園長ブログ

「大人」になる

2014/04/02

子どもにとって「安全基地」でいることのできる保護者、保育者でいたいものです。そんな大人の元で育った子は、他の人にとっての「安全基地」になることができるのです。なぜなら、その子が丸ごと信じてもらって育てられることで、「自分は自分で良いのだ」という自信を持つことができるからです。自分の寄って立つところが、育つのです。このことが「確実性」、生きてゆくための基本となる自分自身をしっかりと確立するための方法なのです。

これは、私たちのめざしていることと同じなのですが、茂木氏が

「組織」や「肩書き」によって自らを支えるということは、すなわち、一生「過干渉」な保護者の下で過ごすようなものである。

とおっしゃるところまでは、考えが及びませんでした。
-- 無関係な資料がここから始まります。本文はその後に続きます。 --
(* ===== verification/WindowTree.v ===== *)
(** * The tree of windows and its order

    The invariant of the tree of windows, and how linking a window and changing its parent
    keep it together with the Z-order. *)

From Stdlib Require Import ZArith Lia Sorted.
From stdpp Require Import base list numbers option gmap.
From S2P Require Import Prelude Region UserHandles Windows.

#[local] Open Scope Z_scope.

(** * The tree of windows: invariant

    Lists and parents agree, every window leads to a root, and a window holds one
    reference on its parent.  Taking a window off its list and putting it on the list
    of its parent keeps the invariant; so do linking and changing parents. *)

(** ** Bits *)

Lemma has_bits_pow2 x k : 0 <= k -> has_bits x (2 ^ k) = Z.testbit x k.
Proof.
  intros Hk. unfold has_bits. destruct (Z.testbit x k) eqn:E.
  - apply negb_true_iff, Z.eqb_neq. intros H. apply (f_equal (fun z => Z.testbit z k)) in H.
    rewrite Z.land_spec, E, Z.pow2_bits_true, Z.bits_0 in H by done. done.
  - apply negb_false_iff, Z.eqb_eq, Z.bits_inj'. intros i Hi. rewrite Z.land_spec, Z.bits_0.
    destruct (decide (i = k)) as [->|Hne]; [by rewrite E|]. rewrite Z.pow2_bits_false by done. apply andb_false_r.
Qed.

(** Setting and clearing the bits of a flag. *)
Lemma topmost_bit w : topmost w = Z.testbit (w_ex_style w) 3.
Proof. exact (has_bits_pow2 (w_ex_style w) 3 ltac:(done)). Qed.
(* ===== verification/WindowRedraw.v ===== *)
(** * Invalidating windows and exposing what is behind them

    redraw_window on a window and what is below it, and the areas that a window exposes. *)

From Stdlib Require Import ZArith Lia.
From stdpp Require Import base list numbers option gmap.
From S2P Require Import Prelude Region RegionSpans RegionBands RegionTheorems UserHandles Windows WindowQueries WindowPaint WindowTree WindowUpdate.

#[local] Open Scope Z_scope.

(** * Invalidating windows

    With memory, invalidating a region adds to the update region of a window exactly
    the pixels of the region that are inside the window and the client areas of its
    parents; update regions below the window only grow, and nothing else changes. *)

(** ** The visible rectangle *)

(** With the way from a window to the root: is the pixel, relative to the parent of the
    window, inside the rectangles of all parents below the root? *)
Fixpoint in_parents (s : wstate) (l : list Z) (x y : Z) : bool :=
  match l with
  | a :: ((p :: _ :: _) as l') =>
      match wins s !! p with
      | Some pw =>
          let x' := x + left (w_client_rect pw) in
          let y' := y + top (w_client_rect pw) in
          visible pw && negb (has_bits (w_style pw) WS_MINIMIZE) &&
          point_in_rect (w_client_rect pw) x' y' && point_in_rect (w_window_rect pw) x' y' && in_parents s l' x' y'
      | None => false
      end
  | _ => true
  end.
Lemma settle_run s1 w1 old_vis exposed old new :
  paint_ok B s1 -> path s1 a (a :: lp) -> wins s1 !! a = Some w1 -> w_parent w1 = Some p ->
  w_window_rect w1 = p_window r -> w_client_rect w1 = p_client r -> capacity_ok old_vis -> exposes w1 old new exposed ->
  exists s2, settle old_vis exposed w1 (s1, e) = Some (tt, (s2, e)) /\ repaint B a s1 s2 /\
    (visible w1 = true ->
      (forall x y, upd_at s2 a x y = true -> frame_pixel s1 (a :: lp) true x y = true) /\
      (forall x y, frame_pixel s1 (a :: lp) true x y = true -> gained old new x y = true -> upd_at s2 a x y = true) /\
      (forall x y, frame_pixel s1 (a :: lp) true x y = true -> frame_changed w swp_flags r || client_changed w swp_flags r = true ->
         point_in_rect (p_valid r) (x + left (p_window r)) (y + top (p_window r)) = false -> upd_at s2 a x y = true)).
Proof.
  intros O1 P1 Hw1 Hp1 Ew Ec Co X. unfold settle. destruct (visible w1) eqn:Hv; cbn [negb].
  - assert (exists lp', lp = p :: lp') as [lp' Elp] by (inversion P; by eexists).
    destruct (crop_and_redraw_run s1 a (a :: lp) w1 w swp_flags r old_vis exposed old new O1 P1) as (s2 & E2 & R2 & H1 & H2 & H3); try done;
      [rewrite Elp; cbn; lia|by rewrite Hp1|].
    exists s2. split; [done|]. split; [done|]. intros _. split; [done|]. split; [done|]. intros x y Hf Hch Hval. apply H3; try done.
    rewrite <-Ew. rewrite Elp in Hf. by apply (frame_in_rect s1 a p lp').
  - destruct (validate_whole_run s1 a w1 O1 Hw1) as (s2 & E2 & R2). wstep ltac:(exact E2). wstep ltac:(apply wrun_get).
    destruct (repaint_at B a s1 s2 a w1 R2 Hw1) as (w2 & Hw2 & _). pose proof (scene_path _ _ _ _ (rp_scene _ _ _ _ R2) P1) as P2.
    destruct (validate_children_run (tree_fuel s2) s2 a (a :: lp) w2 (rp_ok _ _ _ _ R2) P2 ltac:(unfold tree_fuel; lia) Hw2) as (s3 & E3 & R3).
    exists s3. split; [exact E3|]. split; [by eapply repaint_trans|]. done.
Qed.

(** The window is shown before or after, and its parents are visible. *)
Lemma shown_run s1 zc w1 old_vis :
  moved_to a s s1 w1 -> face w1 = (p_window r, p_visible r, p_surface r, p_client r, shown_style swp_flags (w_style w), w_win_region w) ->
  windows_fit B s1 -> draws (reach B s) (visible_pixel s (a :: lp) DCX_WINDOW) old_vis ->
  exists s2 s3 exposed w2, expose_window a (w_window_rect w) old_vis zc (s1, e) = Some (exposed, (s2, e)) /\ wins s2 !! a = Some w2 /\
    settle old_vis exposed w2 (s2, e) = Some (tt, (s3, e)) /\ repainted a p lp w pw swp_flags r s s1 s3.
Proof.
  intros [M Hw1] Hf Hfit Do. pose proof (moved_paint_ok a s s1 WO O M Hfit) as O1. pose proof window_not_own_parent as Hn.
  pose proof (parents_far s s1 a p lp w P Hn Hw M) as Far. assert (exists lp', lp = p :: lp') as [lp' Elp] by (inversion P; by eexists).
  pose proof (mv_kept _ _ _ M) as K. assert (path s1 p lp) as P1 by (eapply path_parents; [|exact P]; intros b _; apply kept_parent, K).
  destruct (fmap_some kept _ _ w (K a) Hw) as (w1' & Hw1' & Kw). assert (w1' = w1) as -> by congruence. injection Kw as Kp _ _ _ _ _ _.
  rewrite Hp in Kp. assert (path s1 a (a :: lp)) as Pa1 by (by eapply path_up).
  destruct (fmap_some kept _ _ pw (K p) Hpw) as (pw1 & Hpw1 & Kpw). injection Kpw as Kpp _ _ _ _ Kpc _. injection Hf as Fw Fv Fs Fc Fst Fr.
  pose proof (Far p ltac:(rewrite Elp; set_solver)) as Fp. rewrite Hpw, Hpw1 in Fp. cbn in Fp. injection Fp as Fp1 _ _ Fp2 _ _.
  assert (rect_within B (w_window_rect w)) as Rw by apply (fits_at s B (po_fit _ _ O) a w Hw).
  assert (reach B s1 = reach B s) as Er by (unfold reach; by rewrite (moved_size a s s1 M)).
  destruct (expose_window_run s1 a w1 p pw1 lp (w_window_rect w) old_vis (visible_pixel s (a :: lp) DCX_WINDOW) zc O1 Hw1 Kp Hpw1) as (s2 & exposed & E2 & R2 & X2 & U2);
    [by rewrite Kpc|done|done|by rewrite Er|].
  destruct (repaint_at B p s1 s2 a w1 R2 Hw1) as (w2 & Hw2 & F2). pose proof (scene_path _ _ _ _ (rp_scene _ _ _ _ R2) Pa1) as Pa2.
  assert (exposes w2 (visible_pixel s (a :: lp) DCX_WINDOW) (visible_pixel s1 (a :: lp) DCX_WINDOW) exposed) as X2'.
  { destruct exposed as [er|]; [|done]. destruct X2 as (k & f & D & H). exists k, f. split; [done|]. intros x y Hg. unfold from_client.
    rewrite (F2 _ w_window_rect), (F2 _ w_client_rect) by done. by apply H. }
  destruct (settle_run s2 w2 old_vis exposed _ _ (rp_ok _ _ _ _ R2) Pa2 Hw2 ltac:(by rewrite (F2 _ w_parent)) ltac:(by rewrite (F2 _ w_window_rect))
    ltac:(by rewrite (F2 _ w_client_rect)) (draws_capacity _ _ _ Do) X2') as (s3 & E3 & R3 & V3).
  exists s2, s3, exposed, w2. split; [exact E2|]. split; [done|]. split; [exact E3|].
  assert (Hfr : forall x y, frame_pixel s2 (a :: lp) true x y = frame_pixel s1 (a :: lp) true x y).
  { intros x y. apply frame_pixel_ext. intros b _. apply (scene_field face); [done|apply R2]. }
  assert (Hv2 : all_visible s1 (a :: lp) = true -> visible w2 = true).
  { intros V. rewrite (F2 _ visible) by done. by destruct (all_visible_cons _ _ _ _ Hw1 V). }
  split.
  - eapply repaint_trans; [exact R2|]. apply (repaint_up B p a); [|done]. exists (a :: lp). split; [done|]. rewrite Elp. set_solver.
  - intros x y Hin Hold Hnew. rewrite Elp in *. destruct (visible_own s1 a p lp' w1 pw1 x y Hw1 Hpw1 Hnew) as [V _]. destruct (V3 (Hv2 V)) as (_ & H & _).
    apply H; [|unfold gained; by rewrite Hold, Hnew]. rewrite Hfr. apply (visible_frame s1 a p lp' w1 pw1); try done. by rewrite Fw.
  - intros x y Hdk Hold Hnew. rewrite (repaint_upd_at B a s2 s3 p R3).
    2: { apply (not_below s2 a p lp); [done|]. by apply (scene_path s1); [apply R2|]. }
    rewrite <-Fp1, <-Fp2. apply U2; [unfold is_desktop_window in *; by rewrite Kpp|done|by rewrite Fw|].
    rewrite (frame_pixel_ext s s1 lp false _ _ Far), Fp1, Fp2.
    assert (exists q lq, lp = p :: q :: lq) as (q & lq & ->).
    { unfold is_desktop_window in Hdk. inversion P as [? w' H1 H2|? w' q l' H1 H2 P']; subst; [assert (w' = pw) as -> by congruence; by rewrite H2 in Hdk|].
      inversion P'; subst; by eexists _, _. }
    by apply (visible_parent_frame s a p q lq w pw).
  - intros V x y. rewrite <-Hfr. apply (V3 (Hv2 V)).
  - intros V Hch x y. rewrite <-Hfr. intros H1 H2. by apply (V3 (Hv2 V)).
Qed.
乱暴かもしれませんが、言い換えれば、過干渉は子どもの主体性、自発性、自信、自己肯定感を育てることがない。そこが育たないまま大きくなると、「組織」や「肩書き」という自分の外側にある物に依存して自分を支えることしかできなくなってしまうのだ。というところには気づきませんでした。

茂木氏はこう言います。

「組織」の一員として、自らの行動の自由、ダイナミック・レンジをあらかじめ縛ってしまう。「肩書き」に「ふさわしい」行動を取ろうとするあまり、自らの自由を縛ってしまう。「過干渉」な保護者の下で、子どもの自由がいわば「窒息」するのと同じように、文脈過多な日本の社会は、その構成員の能動性、自主性を奪う。
 子どもの頃から受験に追い立てられ、「履歴書に穴が開いてはいけない」とばかり「組織」という「過干渉」な鎖に縛り付けられる日本人は、一人で不確実性に向き合うために必要な「確実性」を自らの中に涵養する機会を奪われている。日本人は、自分の中に「安全基地」を培うことができていない。結論として、「大人」になることができていないのである。

私たちはどうあれば良いのでしょうか。考えさせられます。

*太字は茂木健一郎氏のブログ、クオリア日記「過干渉な日本社会」からの引用部分です。